Я, плохо знавший жизнь, заверял их с жаром, что после моего возвращения все по существу будет как раньше, а они, знавшие, как потом оказалось, очень много, с безнадежностью хватаясь за соломинку, отвечали мне, что надеются на это. Мы пожали друг другу руки, и я отплыл.
Они знали о Саламине: Гренландия тесный мирок.
Мне говорили, что из всех женщин Северной Гренландии самой верной, благородной, самой красивой и вообще неотразимой была та, которая носила имя Саламина. Слишком хороша? Нет! Ведь это домоправительница однокомнатного дома. Если мое расставание с милой Анной и ее добрым Иоханом могла бы смягчить хоть одна мысль, то это была б мысль о Саламине.
Наше судно отходит. Все меньше и меньше становятся фигурки на холме над гаванью, носовые платки, которыми они машут, превращаются в белые точки. Вот они исчезли - впереди Уманак.
Датчане в Уманаке проявили искренний горячий интерес к устройству моей домашней жизни. Домоправительницу? Непременно. Вам обязательно нужна домоправительница. Можно взять Карен, но она стара и слаба. Или Марту, но Марту я не хочу брать. Да, Дорте красавица, но избалована. А Антуанетта "Афтенбладет", вечерняя газета, сообщает всем новости о вас. Что, Саламина? Да, она здесь. Нет, это бесполезно, она ни за что не пойдет. Вот, есть еще...
- Я хочу посмотреть Саламину, - прерываю их я.
Я знал одного молодого человека - хорошего парня, но с некоторыми низменными наклонностями. Он назначал по телефону свидания незнакомой девушке, а на назначенном месте прятался за колонну, чтобы сперва разглядеть, какова она.
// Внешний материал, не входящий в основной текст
Lemma get_In (m : OwnerMap.t) (k : string) (o : Owner) :
  NoDup (map fst m) -> (OwnerMap.get m k = Some o <-> In (k, o) m).
Proof.
  induction m as [|[k' o'] m IH]; simpl; intros Hnd.
  - split; [discriminate | tauto].
  - inversion Hnd as [|? ? Hnotin Hnd']; subst.
    destruct (String.eqb k k') eqn:Hk.
    + apply String.eqb_eq in Hk. subst k'. split.
      * intros [= ->]. now left.
      * intros [[= ->]|Hin]; [reflexivity|].
        exfalso. apply Hnotin. now apply (in_map fst) in Hin.
    + apply String.eqb_neq in Hk. rewrite (IH Hnd'). split.
      * now right.
      * intros [[= -> ->]|Hin]; [congruence | assumption].
Qed.


Lemma collect_spec (v v' : AXFRValidator) (rr : RR) :
  collect v rr = Ok v' ->
  (NoDup (map fst (owners v)) -> NoDup (map fst (owners v')))
  /\ (forall n, In n (maybeGlue v') <-> In n (maybeGlue v) \/ ns_target n rr).
Proof.
  unfold collect. destruct (rr_type rr =? types.NSEC3); [discriminate|].
  intros [= <-]. simpl. split; [apply set_keys_NoDup|].
  intros n. unfold ns_target.
  destruct (rr_type rr =? types.NS) eqn:Hns.
  - apply Z.eqb_eq in Hns. destruct (data_ns (rr_data rr)) as [ns|].
    + rewrite <- !has_In, has_add. rewrite orb_true_iff, String.eqb_eq.
      split.
      * intros [->|H]; [right; auto | now left].
      * intros [H|[_ [= ->]]]; [now right | now left].
    + split; [now left|]. intros [H|[_ H]]; [assumption | discriminate].
  - apply Z.eqb_neq in Hns. split; [now left|].
    intros [H|[H _]]; [assumption | contradiction].
Qed.

Lemma collect_all_spec (records : list RR) :
  forall v v',
    collect_all v records = Ok v' ->
    (NoDup (map fst (owners v)) -> NoDup (map fst (owners v')))
    /\ (forall n, In n (maybeGlue v')
                  <-> In n (maybeGlue v)
                      \/ exists rr, In rr records /\ ns_target n rr).
Proof.
  induction records as [|rr records IH]; intros v v' Hc; simpl in Hc.
  - injection Hc as <-. split; [tauto|]. intros n. split; [now left|].
    intros [H|[rr [[] _]]]. assumption.
  - destruct (collect v rr) as [v1|e] eqn:H1; [|discriminate]. simpl in Hc.
    destruct (collect_spec v v1 rr H1) as [Hnd1 Hg1].
    destruct (IH v1 v' Hc) as [Hnd Hg]. split; [tauto|].
    intros n. rewrite Hg, Hg1. split.
    + intros [[H|H]|[r [Hin H]]].
      * now left.
      * right. exists rr. split; [now left | assumption].
      * right. exists r. split; [now right | assumption].
    + intros [H|[r [[<-|Hin] H]]].
      * left. now left.
      * left. now right.
      * right. now exists r.
Qed.



Lemma is_glue_spec (v : AXFRValidator) (name : string) (owner : Owner) :
  is_glue v name owner = true
  <-> In name (maybeGlue v) /\ parent_is_delegation (owners v) name
      /\ address_only owner.
Proof.
  unfold is_glue, parent_is_delegation, address_only.
  assert (Haddr : (len (util.filterSet (rrs owner) [types.A; types.AAAA]) =? 0)
                  = true
                  <-> forall rr, In rr (rrs owner) ->
                        rr_type rr = types.A \/ rr_type rr = types.AAAA).
  { unfold util.filterSet, len. rewrite Z.eqb_eq.
    induction (rrs owner) as [|r l IH]; simpl.
    - split; [intros _ rr [] | reflexivity].
    - destruct (rr_type r =? types.A) eqn:Ha; simpl.
      + apply Z.eqb_eq in Ha. rewrite IH. split.
        * intros H rr [<-|Hin]; [now left | now apply H].
        * intros H rr Hin. apply H. now right.
      + destruct (rr_type r =? types.AAAA) eqn:Hb; simpl.
        * apply Z.eqb_eq in Hb. rewrite IH. split.
          -- intros H rr [<-|Hin]; [now right | now apply H].
          -- intros H rr Hin. apply H. now right.
        * apply Z.eqb_neq in Ha, Hb. split; [lia|].
          intros H. destruct (H r (or_introl eq_refl)); contradiction. }
  rewrite <- has_In. destruct (NameSet.has (maybeGlue v) name).
  2:{ split; [discriminate | intros [H _]; discriminate]. }
  destruct (OwnerMap.get (owners v) _) as [parent|].
  2:{ split; [discriminate | intros [_ [[p [H _]] _]]; discriminate]. }
  destruct (delegation parent) eqn:Hd.
  - rewrite Haddr. split.
    + intros H. split; [reflexivity|]. split; [now exists parent | assumption].
    + tauto.
  - split; [discriminate|]. intros [_ [[p [[= <-] H]] _]]. congruence.
Qed.

Section GlueProperties.

Variable KeyMap : Type.


Lemma glue_of_In (v : AXFRValidator) (entries : list (string * Owner)) :
  forall glue name,
    In name (glue_of v entries glue)
    <-> In name glue
        \/ exists owner, In (name, owner) entries /\ is_glue v name owner = true.
Proof.
  induction entries as [|[n o] entries IH]; intros glue name; simpl.
  - split; [now left | intros [H|[o [[] _]]]; assumption].
  - rewrite IH. destruct (is_glue v n o) eqn:Hg.
    + rewrite <- !has_In, has_add, orb_true_iff, String.eqb_eq. split.
      * intros [[->|Hx]|[o' [Hin Hx]]].
        -- right. exists o. split; [now left | assumption].
        -- now left.
        -- right. exists o'. split; [now right | assumption].
      * intros [Hx|[o' [[Heq|Hin] Hx]]]; [| injection Heq as -> -> |].
        -- left. now right.
        -- left. now left.
        -- right. now exists o'.
    + split.
      * intros [Hx|[o' [Hin Hx]]]; [now left|].
        right. exists o'. split; [now right | assumption].
      * intros [Hx|[o' [[Heq|Hin] Hx]]];
          [now left | injection Heq as -> ->; congruence |].
        right. now exists o'.
Qed.

Lemma verify_owners_spec (verifyMessage : Message -> KeyMap -> bool)
  (v : AXFRValidator) (keyMap : KeyMap) (entries : list (string * Owner)) :
  forall glue glue',
    verify_owners KeyMap verifyMessage v keyMap entries glue = Ok glue'
    <-> (forall name owner,
           In (name, owner) entries -> is_glue v name owner = false ->
           verifyMessage (verification_input owner) keyMap = true)
        /\ glue' = glue_of v entries glue.
Proof.
  induction entries as [|[n o] entries IH]; intros glue glue'; simpl.
  - split.
    + intros [= <-]. split; [intros ? ? [] | reflexivity].
    + now intros [_ ->].
  - destruct (is_glue v n o) eqn:Hg.
    + rewrite IH. split.
      * intros [Hall ->]. split; [|reflexivity].
        intros name owner [Heq|Hin] Hng;
          [injection Heq as -> ->; congruence | now apply (Hall name owner)].
      * intros [Hall ->]. split; [|reflexivity].
        intros name owner Hin. apply (Hall name owner). now right.
    + destruct (verifyMessage (verification_input o) keyMap) eqn:Hv; simpl.
      * rewrite IH. split.
        -- intros [Hall ->]. split; [|reflexivity].
           intros name owner [Heq|Hin] Hng;
             [injection Heq as -> ->; assumption | now apply (Hall name owner)].
        -- intros [Hall ->]. split; [|reflexivity].
           intros name owner Hin. apply (Hall name owner). now right.
      * split; [discriminate|]. intros [Hall _].
        rewrite (Hall n o (or_introl eq_refl) Hg) in Hv. discriminate.
Qed.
Парень действовал только наверняка; низкий, мудрый, гнусный способ. Я применил его.
- Сводите меня к ней, - попросил я. - Ни слова о том, для чего.
Теперь, оглядываясь назад на эту первую встречу с Саламиной, я вспоминаю свет, такой яркий свет, что он слепит мне глаза. Я знаю, что солнечный свет лился в окно, сноп лучей пересекал затемненный фон и ложился сияющим пятном на чисто вымытый пол. Я знаю, что на подоконнике стояла красная герань и горела огнем на солнечном свету, как киноварь. Я вижу комнату, пронизанную светом, который золотит даже тени в ней. Золотой свет, и в нем его источник - женщина.
- Но у меня трое детей, - сказала Саламина, так как я, конечно, сразу выболтал, зачем пришел, - и я их не оставлю.
Конечно, она не должна их оставлять. Пусть они тоже едут.
В кухне стало очень тихо. Саламина думала.
- Что ж, - сказала она, - тогда я поеду. Я поживу у вас немного и попробую. А если мне понравится, я останусь совсем.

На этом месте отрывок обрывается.